▶ _About this exercise_
Copy the listing out exactly as shown.

▶ _Raw data_
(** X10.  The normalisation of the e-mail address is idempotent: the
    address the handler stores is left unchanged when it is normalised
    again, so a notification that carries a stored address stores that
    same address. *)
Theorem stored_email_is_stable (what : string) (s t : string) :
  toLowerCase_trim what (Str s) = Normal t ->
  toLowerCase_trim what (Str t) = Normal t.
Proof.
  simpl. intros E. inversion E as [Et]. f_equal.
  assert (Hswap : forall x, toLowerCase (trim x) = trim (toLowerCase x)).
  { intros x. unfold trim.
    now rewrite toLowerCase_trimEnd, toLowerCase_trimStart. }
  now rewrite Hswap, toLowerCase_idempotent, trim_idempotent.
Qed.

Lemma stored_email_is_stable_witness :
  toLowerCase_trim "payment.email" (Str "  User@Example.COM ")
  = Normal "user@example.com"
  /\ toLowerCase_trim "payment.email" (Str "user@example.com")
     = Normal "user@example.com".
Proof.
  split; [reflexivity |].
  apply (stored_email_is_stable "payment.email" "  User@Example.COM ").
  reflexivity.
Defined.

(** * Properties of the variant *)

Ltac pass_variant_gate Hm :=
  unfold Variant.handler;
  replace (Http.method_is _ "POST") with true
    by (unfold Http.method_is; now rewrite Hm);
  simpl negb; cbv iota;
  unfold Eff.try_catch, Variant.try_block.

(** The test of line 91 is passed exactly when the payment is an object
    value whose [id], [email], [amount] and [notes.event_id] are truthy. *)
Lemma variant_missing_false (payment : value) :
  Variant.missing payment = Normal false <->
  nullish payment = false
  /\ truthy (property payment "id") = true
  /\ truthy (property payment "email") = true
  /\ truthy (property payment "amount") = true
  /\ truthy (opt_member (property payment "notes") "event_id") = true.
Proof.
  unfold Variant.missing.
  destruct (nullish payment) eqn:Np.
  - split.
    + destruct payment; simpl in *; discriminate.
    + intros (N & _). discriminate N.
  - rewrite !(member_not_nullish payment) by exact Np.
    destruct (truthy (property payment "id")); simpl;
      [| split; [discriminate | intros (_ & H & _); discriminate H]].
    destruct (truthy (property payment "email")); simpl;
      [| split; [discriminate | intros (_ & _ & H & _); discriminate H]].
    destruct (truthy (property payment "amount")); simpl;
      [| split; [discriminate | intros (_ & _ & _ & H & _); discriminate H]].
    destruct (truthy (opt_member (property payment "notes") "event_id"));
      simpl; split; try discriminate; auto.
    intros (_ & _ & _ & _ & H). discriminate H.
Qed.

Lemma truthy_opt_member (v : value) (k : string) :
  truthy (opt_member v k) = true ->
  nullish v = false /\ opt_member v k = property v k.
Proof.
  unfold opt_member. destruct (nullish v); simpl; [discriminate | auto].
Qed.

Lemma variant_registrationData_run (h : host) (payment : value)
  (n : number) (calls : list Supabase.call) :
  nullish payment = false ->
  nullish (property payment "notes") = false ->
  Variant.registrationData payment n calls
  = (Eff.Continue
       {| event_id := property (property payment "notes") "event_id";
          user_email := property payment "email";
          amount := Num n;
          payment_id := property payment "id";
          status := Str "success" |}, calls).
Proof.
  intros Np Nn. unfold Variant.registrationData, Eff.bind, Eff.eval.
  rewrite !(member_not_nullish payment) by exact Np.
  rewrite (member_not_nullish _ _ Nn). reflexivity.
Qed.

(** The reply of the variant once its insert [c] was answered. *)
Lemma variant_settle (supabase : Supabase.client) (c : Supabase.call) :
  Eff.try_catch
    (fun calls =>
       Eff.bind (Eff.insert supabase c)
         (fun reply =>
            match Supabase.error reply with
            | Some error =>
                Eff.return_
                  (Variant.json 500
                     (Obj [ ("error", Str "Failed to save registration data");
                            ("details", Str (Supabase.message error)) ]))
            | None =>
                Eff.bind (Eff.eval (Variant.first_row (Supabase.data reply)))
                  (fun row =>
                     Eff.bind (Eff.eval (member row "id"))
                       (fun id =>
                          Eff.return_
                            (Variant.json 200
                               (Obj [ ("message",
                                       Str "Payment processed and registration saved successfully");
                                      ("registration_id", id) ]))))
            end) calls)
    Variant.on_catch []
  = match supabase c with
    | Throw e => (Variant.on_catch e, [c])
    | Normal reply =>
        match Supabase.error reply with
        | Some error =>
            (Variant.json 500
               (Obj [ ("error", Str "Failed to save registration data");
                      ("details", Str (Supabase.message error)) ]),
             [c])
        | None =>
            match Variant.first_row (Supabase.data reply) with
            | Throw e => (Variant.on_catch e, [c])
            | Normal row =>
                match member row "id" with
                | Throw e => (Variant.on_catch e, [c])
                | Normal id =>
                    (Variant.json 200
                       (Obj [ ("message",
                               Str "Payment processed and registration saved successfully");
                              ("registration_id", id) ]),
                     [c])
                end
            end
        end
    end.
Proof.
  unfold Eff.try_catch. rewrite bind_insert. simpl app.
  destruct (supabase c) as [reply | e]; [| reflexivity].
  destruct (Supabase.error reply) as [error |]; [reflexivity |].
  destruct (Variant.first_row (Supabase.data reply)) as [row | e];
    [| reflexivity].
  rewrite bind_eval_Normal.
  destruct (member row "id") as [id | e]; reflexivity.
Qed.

▶ _Written response_
(** X10.  The normalisation of the e-mail address is idempotent: the
    address the handler stores is left unchanged when it is normalised
    again, so a notification that carries a stored address stores that
    same address. *)
Theorem stored_email_is_stable (what : string) (s t : string) :
  toLowerCase_trim what (Str s) = Normal t ->
  toLowerCase_trim what (Str t) = Normal t.
Proof.
  simpl. intros E. inversion E as [Et]. f_equal.
  assert (Hswap : forall x, toLowerCase (trim x) = trim (toLowerCase x)).
  { intros x. unfold trim.
    now rewrite toLowerCase_trimEnd, toLowerCase_trimStart. }
  now rewrite Hswap, toLowerCase_idempotent, trim_idempotent.
Qed.

Lemma stored_email_is_stable_witness :
  toLowerCase_trim "payment.email" (Str "  User@Example.COM ")
  = Normal "user@example.com"
  /\ toLowerCase_trim "payment.email" (Str "user@example.com")
     = Normal "user@example.com".
Proof.
  split; [reflexivity |].
  apply (stored_email_is_stable "payment.email" "  User@Example.COM ").
  reflexivity.
Defined.

(** * Properties of the variant *)

Ltac pass_variant_gate Hm :=
  unfold Variant.handler;
  replace (Http.method_is _ "POST") with true
    by (unfold Http.method_is; now rewrite Hm);
  simpl negb; cbv iota;
  unfold Eff.try_catch, Variant.try_block.

(** The test of line 91 is passed exactly when the payment is an object
    value whose [id], [email], [amount] and [notes.event_id] are truthy. *)
Lemma variant_missing_false (payment : value) :
  Variant.missing payment = Normal false <->
  nullish payment = false
  /\ truthy (property payment "id") = true
  /\ truthy (property payment "email") = true
  /\ truthy (property payment "amount") = true
  /\ truthy (opt_member (property payment "notes") "event_id") = true.
Proof.
  unfold Variant.missing.
  destruct (nullish payment) eqn:Np.
  - split.
    + destruct payment; simpl in *; discriminate.
    + intros (N & _). discriminate N.
  - rewrite !(member_not_nullish payment) by exact Np.
    destruct (truthy (property payment "id")); simpl;
      [| split; [discriminate | intros (_ & H & _); discriminate H]].
    destruct (truthy (property payment "email")); simpl;
      [| split; [discriminate | intros (_ & _ & H & _); discriminate H]].
    destruct (truthy (property payment "amount")); simpl;
      [| split; [discriminate | intros (_ & _ & _ & H & _); discriminate H]].
    destruct (truthy (opt_member (property payment "notes") "event_id"));
      simpl; split; try discriminate; auto.
    intros (_ & _ & _ & _ & H). discriminate H.
Qed.

Lemma truthy_opt_member (v : value) (k : string) :
  truthy (opt_member v k) = true ->
  nullish v = false /\ opt_member v k = property v k.
Proof.
  unfold opt_member. destruct (nullish v); simpl; [discriminate | auto].
Qed.

Lemma variant_registrationData_run (h : host) (payment : value)
  (n : number) (calls : list Supabase.call) :
  nullish payment = false ->
  nullish (property payment "notes") = false ->
  Variant.registrationData payment n calls
  = (Eff.Continue
       {| event_id := property (property payment "notes") "event_id";
          user_email := property payment "email";
          amount := Num n;
          payment_id := property payment "id";
          status := Str "success" |}, calls).
Proof.
  intros Np Nn. unfold Variant.registrationData, Eff.bind, Eff.eval.
  rewrite !(member_not_nullish payment) by exact Np.
  rewrite (member_not_nullish _ _ Nn). reflexivity.
Qed.

(** The reply of the variant once its insert [c] was answered. *)
Lemma variant_settle (supabase : Supabase.client) (c : Supabase.call) :
  Eff.try_catch
    (fun calls =>
       Eff.bind (Eff.insert supabase c)
         (fun reply =>
            match Supabase.error reply with
            | Some error =>
                Eff.return_
                  (Variant.json 500
                     (Obj [ ("error", Str "Failed to save registration data");
                            ("details", Str (Supabase.message error)) ]))
            | None =>
                Eff.bind (Eff.eval (Variant.first_row (Supabase.data reply)))
                  (fun row =>
                     Eff.bind (Eff.eval (member row "id"))
                       (fun id =>
                          Eff.return_
                            (Variant.json 200
                               (Obj [ ("message",
                                       Str "Payment processed and registration saved successfully");
                                      ("registration_id", id) ]))))
            end) calls)
    Variant.on_catch []
  = match supabase c with
    | Throw e => (Variant.on_catch e, [c])
    | Normal reply =>
        match Supabase.error reply with
        | Some error =>
            (Variant.json 500
               (Obj [ ("error", Str "Failed to save registration data");
                      ("details", Str (Supabase.message error)) ]),
             [c])
        | None =>
            match Variant.first_row (Supabase.data reply) with
            | Throw e => (Variant.on_catch e, [c])
            | Normal row =>
                match member row "id" with
                | Throw e => (Variant.on_catch e, [c])
                | Normal id =>
                    (Variant.json 200
                       (Obj [ ("message",
                               Str "Payment processed and registration saved successfully");
                              ("registration_id", id) ]),
                     [c])
                end
            end
        end
    end.
Proof.
  unfold Eff.try_catch. rewrite bind_insert. simpl app.
  destruct (supabase c) as [reply | e]; [| reflexivity].
  destruct (Supabase.error reply) as [error |]; [reflexivity |].
  destruct (Variant.first_row (Supabase.data reply)) as [row | e];
    [| reflexivity].
  rewrite bind_eval_Normal.
  destruct (member row "id") as [id | e]; reflexivity.
Qed.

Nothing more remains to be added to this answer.